[Stored data entries]
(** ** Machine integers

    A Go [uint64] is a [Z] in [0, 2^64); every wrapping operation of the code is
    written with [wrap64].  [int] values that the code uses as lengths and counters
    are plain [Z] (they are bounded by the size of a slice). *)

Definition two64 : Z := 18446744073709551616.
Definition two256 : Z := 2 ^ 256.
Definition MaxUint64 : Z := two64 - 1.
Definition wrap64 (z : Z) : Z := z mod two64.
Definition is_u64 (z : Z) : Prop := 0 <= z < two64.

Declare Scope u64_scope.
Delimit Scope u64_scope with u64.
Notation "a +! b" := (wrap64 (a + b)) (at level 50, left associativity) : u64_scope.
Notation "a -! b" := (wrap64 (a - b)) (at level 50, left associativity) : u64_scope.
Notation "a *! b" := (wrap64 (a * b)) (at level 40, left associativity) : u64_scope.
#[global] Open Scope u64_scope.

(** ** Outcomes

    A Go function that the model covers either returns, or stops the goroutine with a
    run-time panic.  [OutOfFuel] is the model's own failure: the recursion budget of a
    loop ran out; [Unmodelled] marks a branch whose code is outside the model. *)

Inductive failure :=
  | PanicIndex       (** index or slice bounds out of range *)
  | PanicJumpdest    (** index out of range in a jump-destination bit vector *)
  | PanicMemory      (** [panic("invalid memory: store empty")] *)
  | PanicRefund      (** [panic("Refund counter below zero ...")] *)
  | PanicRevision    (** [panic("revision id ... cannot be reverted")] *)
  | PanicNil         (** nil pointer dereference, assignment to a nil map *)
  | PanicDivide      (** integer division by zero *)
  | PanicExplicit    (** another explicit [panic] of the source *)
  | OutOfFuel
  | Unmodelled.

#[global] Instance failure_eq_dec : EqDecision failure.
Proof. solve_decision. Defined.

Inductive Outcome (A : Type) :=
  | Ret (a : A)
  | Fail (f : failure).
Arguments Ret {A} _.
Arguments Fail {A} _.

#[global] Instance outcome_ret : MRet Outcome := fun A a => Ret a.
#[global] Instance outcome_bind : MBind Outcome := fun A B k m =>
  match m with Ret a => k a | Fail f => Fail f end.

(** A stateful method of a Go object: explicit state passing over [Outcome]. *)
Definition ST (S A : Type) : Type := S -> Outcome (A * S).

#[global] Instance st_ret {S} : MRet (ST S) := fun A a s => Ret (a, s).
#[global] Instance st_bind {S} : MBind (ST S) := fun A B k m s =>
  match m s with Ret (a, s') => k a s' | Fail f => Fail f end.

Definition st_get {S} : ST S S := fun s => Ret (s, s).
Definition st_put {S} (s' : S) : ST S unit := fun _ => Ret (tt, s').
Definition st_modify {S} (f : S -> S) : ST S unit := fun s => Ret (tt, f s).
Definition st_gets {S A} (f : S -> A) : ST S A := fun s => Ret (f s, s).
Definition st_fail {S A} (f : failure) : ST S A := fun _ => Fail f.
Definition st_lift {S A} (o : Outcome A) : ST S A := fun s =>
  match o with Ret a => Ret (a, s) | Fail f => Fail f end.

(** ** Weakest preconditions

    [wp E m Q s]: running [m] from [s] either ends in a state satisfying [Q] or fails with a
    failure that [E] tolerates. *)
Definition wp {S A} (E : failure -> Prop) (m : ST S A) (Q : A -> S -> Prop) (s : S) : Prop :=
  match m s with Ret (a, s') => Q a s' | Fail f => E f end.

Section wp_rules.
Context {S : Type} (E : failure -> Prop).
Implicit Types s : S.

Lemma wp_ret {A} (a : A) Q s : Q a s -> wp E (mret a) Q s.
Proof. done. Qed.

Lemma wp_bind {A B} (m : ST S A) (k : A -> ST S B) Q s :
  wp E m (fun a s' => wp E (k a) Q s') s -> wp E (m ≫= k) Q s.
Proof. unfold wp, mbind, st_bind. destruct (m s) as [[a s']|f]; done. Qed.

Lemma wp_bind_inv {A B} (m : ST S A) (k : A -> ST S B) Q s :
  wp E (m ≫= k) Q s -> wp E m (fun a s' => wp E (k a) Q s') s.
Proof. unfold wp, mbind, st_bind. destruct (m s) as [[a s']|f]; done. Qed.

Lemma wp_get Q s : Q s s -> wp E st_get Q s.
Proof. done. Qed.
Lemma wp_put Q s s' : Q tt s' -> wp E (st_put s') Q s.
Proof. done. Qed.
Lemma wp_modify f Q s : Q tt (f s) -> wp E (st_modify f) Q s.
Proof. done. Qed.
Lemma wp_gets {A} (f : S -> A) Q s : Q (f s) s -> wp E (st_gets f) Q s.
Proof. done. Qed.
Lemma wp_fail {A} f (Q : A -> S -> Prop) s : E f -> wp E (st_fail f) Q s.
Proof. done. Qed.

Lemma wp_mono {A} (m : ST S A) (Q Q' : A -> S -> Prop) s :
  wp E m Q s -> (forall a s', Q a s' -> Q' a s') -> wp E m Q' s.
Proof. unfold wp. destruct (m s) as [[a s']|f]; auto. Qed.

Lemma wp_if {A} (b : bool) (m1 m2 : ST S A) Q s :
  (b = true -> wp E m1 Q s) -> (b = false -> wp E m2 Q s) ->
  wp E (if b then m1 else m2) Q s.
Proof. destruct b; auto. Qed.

**REQUIRED WORK:** Set the records down again in full, exactly as they read.

**EXERCISE SOLUTION:**
(** ** Machine integers

    A Go [uint64] is a [Z] in [0, 2^64); every wrapping operation of the code is
    written with [wrap64].  [int] values that the code uses as lengths and counters
    are plain [Z] (they are bounded by the size of a slice). *)

Definition two64 : Z := 18446744073709551616.
Definition two256 : Z := 2 ^ 256.
Definition MaxUint64 : Z := two64 - 1.
Definition wrap64 (z : Z) : Z := z mod two64.
Definition is_u64 (z : Z) : Prop := 0 <= z < two64.

Declare Scope u64_scope.
Delimit Scope u64_scope with u64.
Notation "a +! b" := (wrap64 (a + b)) (at level 50, left associativity) : u64_scope.
Notation "a -! b" := (wrap64 (a - b)) (at level 50, left associativity) : u64_scope.
Notation "a *! b" := (wrap64 (a * b)) (at level 40, left associativity) : u64_scope.
#[global] Open Scope u64_scope.

(** ** Outcomes

    A Go function that the model covers either returns, or stops the goroutine with a
    run-time panic.  [OutOfFuel] is the model's own failure: the recursion budget of a
    loop ran out; [Unmodelled] marks a branch whose code is outside the model. *)

Inductive failure :=
  | PanicIndex       (** index or slice bounds out of range *)
  | PanicJumpdest    (** index out of range in a jump-destination bit vector *)
  | PanicMemory      (** [panic("invalid memory: store empty")] *)
  | PanicRefund      (** [panic("Refund counter below zero ...")] *)
  | PanicRevision    (** [panic("revision id ... cannot be reverted")] *)
  | PanicNil         (** nil pointer dereference, assignment to a nil map *)
  | PanicDivide      (** integer division by zero *)
  | PanicExplicit    (** another explicit [panic] of the source *)
  | OutOfFuel
  | Unmodelled.

#[global] Instance failure_eq_dec : EqDecision failure.
Proof. solve_decision. Defined.

Inductive Outcome (A : Type) :=
  | Ret (a : A)
  | Fail (f : failure).
Arguments Ret {A} _.
Arguments Fail {A} _.

#[global] Instance outcome_ret : MRet Outcome := fun A a => Ret a.
#[global] Instance outcome_bind : MBind Outcome := fun A B k m =>
  match m with Ret a => k a | Fail f => Fail f end.

(** A stateful method of a Go object: explicit state passing over [Outcome]. *)
Definition ST (S A : Type) : Type := S -> Outcome (A * S).

#[global] Instance st_ret {S} : MRet (ST S) := fun A a s => Ret (a, s).
#[global] Instance st_bind {S} : MBind (ST S) := fun A B k m s =>
  match m s with Ret (a, s') => k a s' | Fail f => Fail f end.

Definition st_get {S} : ST S S := fun s => Ret (s, s).
Definition st_put {S} (s' : S) : ST S unit := fun _ => Ret (tt, s').
Definition st_modify {S} (f : S -> S) : ST S unit := fun s => Ret (tt, f s).
Definition st_gets {S A} (f : S -> A) : ST S A := fun s => Ret (f s, s).
Definition st_fail {S A} (f : failure) : ST S A := fun _ => Fail f.
Definition st_lift {S A} (o : Outcome A) : ST S A := fun s =>
  match o with Ret a => Ret (a, s) | Fail f => Fail f end.

(** ** Weakest preconditions

    [wp E m Q s]: running [m] from [s] either ends in a state satisfying [Q] or fails with a
    failure that [E] tolerates. *)
Definition wp {S A} (E : failure -> Prop) (m : ST S A) (Q : A -> S -> Prop) (s : S) : Prop :=
  match m s with Ret (a, s') => Q a s' | Fail f => E f end.

Section wp_rules.
Context {S : Type} (E : failure -> Prop).
Implicit Types s : S.

Lemma wp_ret {A} (a : A) Q s : Q a s -> wp E (mret a) Q s.
Proof. done. Qed.

Lemma wp_bind {A B} (m : ST S A) (k : A -> ST S B) Q s :
  wp E m (fun a s' => wp E (k a) Q s') s -> wp E (m ≫= k) Q s.
Proof. unfold wp, mbind, st_bind. destruct (m s) as [[a s']|f]; done. Qed.

Lemma wp_bind_inv {A B} (m : ST S A) (k : A -> ST S B) Q s :
  wp E (m ≫= k) Q s -> wp E m (fun a s' => wp E (k a) Q s') s.
Proof. unfold wp, mbind, st_bind. destruct (m s) as [[a s']|f]; done. Qed.

Lemma wp_get Q s : Q s s -> wp E st_get Q s.
Proof. done. Qed.
Lemma wp_put Q s s' : Q tt s' -> wp E (st_put s') Q s.
Proof. done. Qed.
Lemma wp_modify f Q s : Q tt (f s) -> wp E (st_modify f) Q s.
Proof. done. Qed.
Lemma wp_gets {A} (f : S -> A) Q s : Q (f s) s -> wp E (st_gets f) Q s.
Proof. done. Qed.
Lemma wp_fail {A} f (Q : A -> S -> Prop) s : E f -> wp E (st_fail f) Q s.
Proof. done. Qed.

Lemma wp_mono {A} (m : ST S A) (Q Q' : A -> S -> Prop) s :
  wp E m Q s -> (forall a s', Q a s' -> Q' a s') -> wp E m Q' s.
Proof. unfold wp. destruct (m s) as [[a s']|f]; auto. Qed.

Lemma wp_if {A} (b : bool) (m1 m2 : ST S A) Q s :
  (b = true -> wp E m1 Q s) -> (b = false -> wp E m2 Q s) ->
  wp E (if b then m1 else m2) Q s.
Proof. destruct b; auto. Qed.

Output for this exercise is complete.